Data for the task START
(** The callback [IndexDirectory] gives to [filepath.WalkDir]. *)
Definition index_entry (i : CodeIndexer) (entry : WalkEntry) : M W () :=
  match walk_err entry with
  | Some err => fail err
  | None =>
      if walk_IsDir entry || negb (isCodeFile (walk_path entry)) then ret ()
      else ProcessFile i (walk_path entry)
  end.

(** [filepath.WalkDir]: the callback is called on one entry after the other
    and the first error it returns ends the walk and is the result.  (The
    callback of this package never returns [SkipDir] or [SkipAll].) *)
Fixpoint WalkDir (entries : list WalkEntry) (fn : WalkEntry -> M W ()) : M W () :=
  match entries with
  | [] => ret ()
  | entry :: rest => fn entry ;;; WalkDir rest fn
  end.

Definition IndexDirectory (i : CodeIndexer) : M W () :=
  fun w => WalkDir (walk_entries (rootPath i) w) (index_entry i) w.

(** *** Search *)

Record SearchResult : Type := {
  Content : string;
  SearchMetadata : Metadata
}.

(** The zero value of [SearchResult], which [make] fills the slice with. *)
Definition zero_result : SearchResult := {| Content := ""; SearchMetadata := ∅ |}.

Definition pair_result (doc : string) (m : Metadata) : SearchResult :=
  {| Content := doc; SearchMetadata := m |}.

(** [for idx, doc := range docs { results[idx] = SearchResult{doc, metadata[idx]} }];
    [metadata[idx]] panics when [idx] is not below [len(metadata)]. *)
Fixpoint Search_loop (idx : nat) (docs : list string) (metadata : list Metadata)
    (results : list SearchResult) : result (list SearchResult) :=
  match docs with
  | [] => Ok results
  | doc :: rest =>
      match metadata !! idx with
      | None => Panic
      | Some m =>
          Search_loop (S idx) rest metadata
            (<[idx := pair_result doc m]> results)
      end
  end.

Definition Search (i : CodeIndexer) (query : string) (limit : Z)
  : M W (list SearchResult) :=
  found <~ wrap "failed to query vector store: " (QuerySimilar (store i) query limit) ;;
  let '(docs, metadata) := found in
  (* results := make([]SearchResult, len(docs)) *)
  let results := replicate (length docs) zero_result in
  fun w => (w, Search_loop 0 docs metadata results).

End Package.

(** ** A deterministic test double for the outside world

    Files are a finite map; the embeddings endpoint answers from a queue of
    prepared replies, one per request; the vector database is a list of stored
    documents with a capacity, beyond which writes fail. *)
Record StoredDoc : Type := {
  doc_id : string;
  doc_text : string;
  doc_metadata : Metadata;
  doc_embedding : list float32
}.

Record TestWorld : Type := {
  tw_files : gmap string string;
  tw_tree : list WalkEntry;
  tw_replies : list (result HttpResponse);
  tw_docs : list StoredDoc;
  tw_capacity : nat;
  tw_answer : QueryResults;
  tw_reads : list string
}.

Definition tw_ReadFile (path : string) : M TestWorld string :=
  fun w =>
    let w' := {| tw_files := tw_files w; tw_tree := tw_tree w; tw_replies := tw_replies w;
                 tw_docs := tw_docs w; tw_capacity := tw_capacity w;
                 tw_answer := tw_answer w; tw_reads := tw_reads w ++ [path] |} in
    match tw_files w !! path with
    | Some content => (w', Ok content)
    | None => (w', Err ("open " +:+ path +:+ ": no such file or directory"))
    end.

Definition tw_post (key : string) (req : EmbeddingRequest) : M TestWorld HttpResponse :=
  fun w =>
    match tw_replies w with
    | [] => (w, Err "connection refused")
    | reply :: later =>
        ({| tw_files := tw_files w; tw_tree := tw_tree w; tw_replies := later;
            tw_docs := tw_docs w; tw_capacity := tw_capacity w;
            tw_answer := tw_answer w; tw_reads := tw_reads w |}, reply)
    end.

(** The documents of an [AddConfig], one record per ID. *)
Fixpoint stored_docs (ids documents : list string) (metadatas : list Metadata)
    (embeddings : list (list float32)) : list StoredDoc :=
  match ids, documents with
  | id :: ids', text :: documents' =>
      {| doc_id := id; doc_text := text;
         doc_metadata := default ∅ (head metadatas);
         doc_embedding := default [] (head embeddings) |}
      :: stored_docs ids' documents' (tail metadatas) (tail embeddings)
  | _, _ => []
  end.

Definition tw_Add (cfg : AddConfig) : M TestWorld () :=
  fun w =>
    let new := stored_docs (Ids cfg) (Documents cfg) (Metadatas cfg) (Embeddings cfg) in
    if bool_decide (length (tw_docs w) + length new <= tw_capacity w)%nat
    then ({| tw_files := tw_files w; tw_tree := tw_tree w; tw_replies := tw_replies w;
             tw_docs := tw_docs w ++ new; tw_capacity := tw_capacity w;
             tw_answer := tw_answer w; tw_reads := tw_reads w |}, Ok ())
    else (w, Err "collection is full").

Definition tw_Query (cfg : QueryConfig) : M TestWorld QueryResults :=
  fun w => (w, Ok (tw_answer w)).

Definition tw_Delete (ids : list string) : M TestWorld () :=
  fun w =>
    ({| tw_files := tw_files w; tw_tree := tw_tree w; tw_replies := tw_replies w;
        tw_docs := filter (fun d => doc_id d ∉ ids) (tw_docs w);
        tw_capacity := tw_capacity w;
        tw_answer := tw_answer w; tw_reads := tw_reads w |}, Ok ()).

#[export] Instance test_services : Services TestWorld := {|
  os_ReadFile := tw_ReadFile;
  http_post_embeddings := tw_post;
  collection_Add := tw_Add;
  collection_Query := tw_Query;
  collection_Delete := tw_Delete;
  walk_entries := fun _ w => tw_tree w
|}.

(** For the test double, strings that are not ASCII are left as they are. *)
#[export] Instance test_runtime : GoRuntime := {| Map_unicode_ToLower := fun s => s |}.

Definition tw_persisted (w : TestWorld) (id : string) : Prop :=
  id ∈ map doc_id (tw_docs w).

(** A successful reply of the endpoint carrying the given embeddings, indexed
    in order from [first]. *)
Fixpoint reply_data (first : Z) (embeddings : list (list float32)) : list EmbeddingData :=
  match embeddings with
  | [] => []
  | e :: rest =>
      {| Embedding := e; Index := first; Object := "embedding" |}
      :: reply_data (first + 1) rest
  end.

Definition ok_reply (embeddings : list (list float32)) : result HttpResponse :=
  Ok {| StatusCode := 200;
        Body := inr {| Data := reply_data 0 embeddings;
                       Model := "text-embedding-ada-002";
                       PromptTokens := 1; TotalTokens := 1 |} |}.

Definition test_indexer : CodeIndexer :=
  NewCodeIndexer {| collectionName := "code-snippets";
                    embedder := NewEmbeddingGenerator "key" |} ".".

(** [n] copies of a byte. *)
Fixpoint string_repeat (c : ascii) (n : nat) : string :=
  match n with
  | O => ""
  | S n' => String c (string_repeat c n')
  end.

(** *** Sample inputs for the test double *)

(** A file of two lines, the first one 1000 bytes long. *)
Definition long_file : string :=
  string_repeat "a" 1000 +:+ newline +:+ "b".

Definition sample_tree : list WalkEntry :=
  [ {| walk_path := "."; walk_IsDir := true; walk_err := None |};
    {| walk_path := "main.go"; walk_IsDir := false; walk_err := None |};
    {| walk_path := "notes.txt"; walk_IsDir := false; walk_err := None |};
    {| walk_path := "util.go"; walk_IsDir := false; walk_err := None |} ].

(** The endpoint answers every request; the database has room for one
    document. *)
Definition full_store_world : TestWorld :=
  {| tw_files := {[ "main.go" := long_file; "util.go" := "c" ]};
     tw_tree := sample_tree;
     tw_replies := [ok_reply [[1]]; ok_reply [[2]]; ok_reply [[3]]];
     tw_docs := []; tw_capacity := 1;
     tw_answer := {| ResultDocuments := []; ResultMetadatas := [] |};
     tw_reads := [] |}.

Definition sample_metadata (path : string) : Metadata :=
  {[ "file_path" := AnyString path ]}.

(** The database answers a query with two documents and their metadata. *)
Definition query_world : TestWorld :=
  {| tw_files := ∅; tw_tree := [];
     tw_replies := [ok_reply [[5; 6]]];
     tw_docs := []; tw_capacity := 10;
     tw_answer := {| ResultDocuments := ["func a()"; "func b()"];
                     ResultMetadatas := [sample_metadata "a.go"; sample_metadata "b.go"] |};
     tw_reads := [] |}.

(** The database answers with two documents and one metadata entry. *)
Definition short_metadata_world : TestWorld :=
  {| tw_files := ∅; tw_tree := [];
     tw_replies := [ok_reply [[5; 6]]];
     tw_docs := []; tw_capacity := 10;
     tw_answer := {| ResultDocuments := ["func a()"; "func b()"];
                     ResultMetadatas := [sample_metadata "a.go"] |};
     tw_reads := [] |}.

(** The state a computation leaves, and its outcome. *)
Definition state_after {W A : Type} (c : M W A) (w : W) : W := (c w).1.
Definition outcome {W A : Type} (c : M W A) (w : W) : result A := (c w).2.

(** A world whose endpoint answers the next request with status 200 and a body
    without entries. *)
Definition empty_reply_world : TestWorld :=
  {| tw_files := ∅; tw_tree := []; tw_replies := [ok_reply []];
     tw_docs := []; tw_capacity := 10;
     tw_answer := {| ResultDocuments := []; ResultMetadatas := [] |};
     tw_reads := [] |}.

Definition long_chunk : string := string_repeat "a" 1000 +:+ newline.
Definition short_chunk : string := String "b" newline.

Definition sample_text : string := String "a" newline +:+ "longer".

(** ** Further definitions used to state properties of the package *)

(** The first line of the group [next] does not fit after the group [g]: the
    condition under which the loop of [splitIntoChunks] closes [g]. *)
Definition overflows (chunkSize : Z) (g next : list string) : Prop :=
  ∃ line rest, next = line :: rest ∧ chunkSize < accumulated_size g + (len line + 1).

(** Every group but the last is followed by a group whose first line did not
    fit. *)
Fixpoint greedy (chunkSize : Z) (gs : list (list string)) : Prop :=
  match gs with
  | g :: later =>
      match later with
      | next :: _ => overflows chunkSize g next ∧ greedy chunkSize later
      | [] => True
      end
  | [] => True
  end.

Fixpoint all_ascii (s : string) : bool :=
  match s with
  | EmptyString => true
  | String c rest => is_ascii_byte c && all_ascii rest
  end.

Fixpoint has_upper (s : string) : bool :=
  match s with
  | EmptyString => false
  | String c rest => is_upper_byte c || has_upper rest
  end.

Fixpoint has_byte (b : ascii) (s : string) : bool :=
  match s with
  | EmptyString => false
  | String c rest => bool_decide (c = b) || has_byte b rest
  end.

(** An extension made of a dot followed by ASCII bytes other than dots and
    separators. *)
Definition plain_extension (ext : string) : bool :=
  match ext with
  | String c rest =>
      bool_decide (c = "."%char) && negb (has_byte "." rest) && negb (has_byte "/" rest)
      && all_ascii rest
  | EmptyString => false
  end.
Data for the task END
Go through the material above and output exactly the lines from the one containing "Definition sample_metadata (path" through the one containing "result A := (c w).2.".

Answer to this problem:
Definition sample_metadata (path : string) : Metadata :=
  {[ "file_path" := AnyString path ]}.

(** The database answers a query with two documents and their metadata. *)
Definition query_world : TestWorld :=
  {| tw_files := ∅; tw_tree := [];
     tw_replies := [ok_reply [[5; 6]]];
     tw_docs := []; tw_capacity := 10;
     tw_answer := {| ResultDocuments := ["func a()"; "func b()"];
                     ResultMetadatas := [sample_metadata "a.go"; sample_metadata "b.go"] |};
     tw_reads := [] |}.

(** The database answers with two documents and one metadata entry. *)
Definition short_metadata_world : TestWorld :=
  {| tw_files := ∅; tw_tree := [];
     tw_replies := [ok_reply [[5; 6]]];
     tw_docs := []; tw_capacity := 10;
     tw_answer := {| ResultDocuments := ["func a()"; "func b()"];
                     ResultMetadatas := [sample_metadata "a.go"] |};
     tw_reads := [] |}.

(** The state a computation leaves, and its outcome. *)
Definition state_after {W A : Type} (c : M W A) (w : W) : W := (c w).1.
Definition outcome {W A : Type} (c : M W A) (w : W) : result A := (c w).2.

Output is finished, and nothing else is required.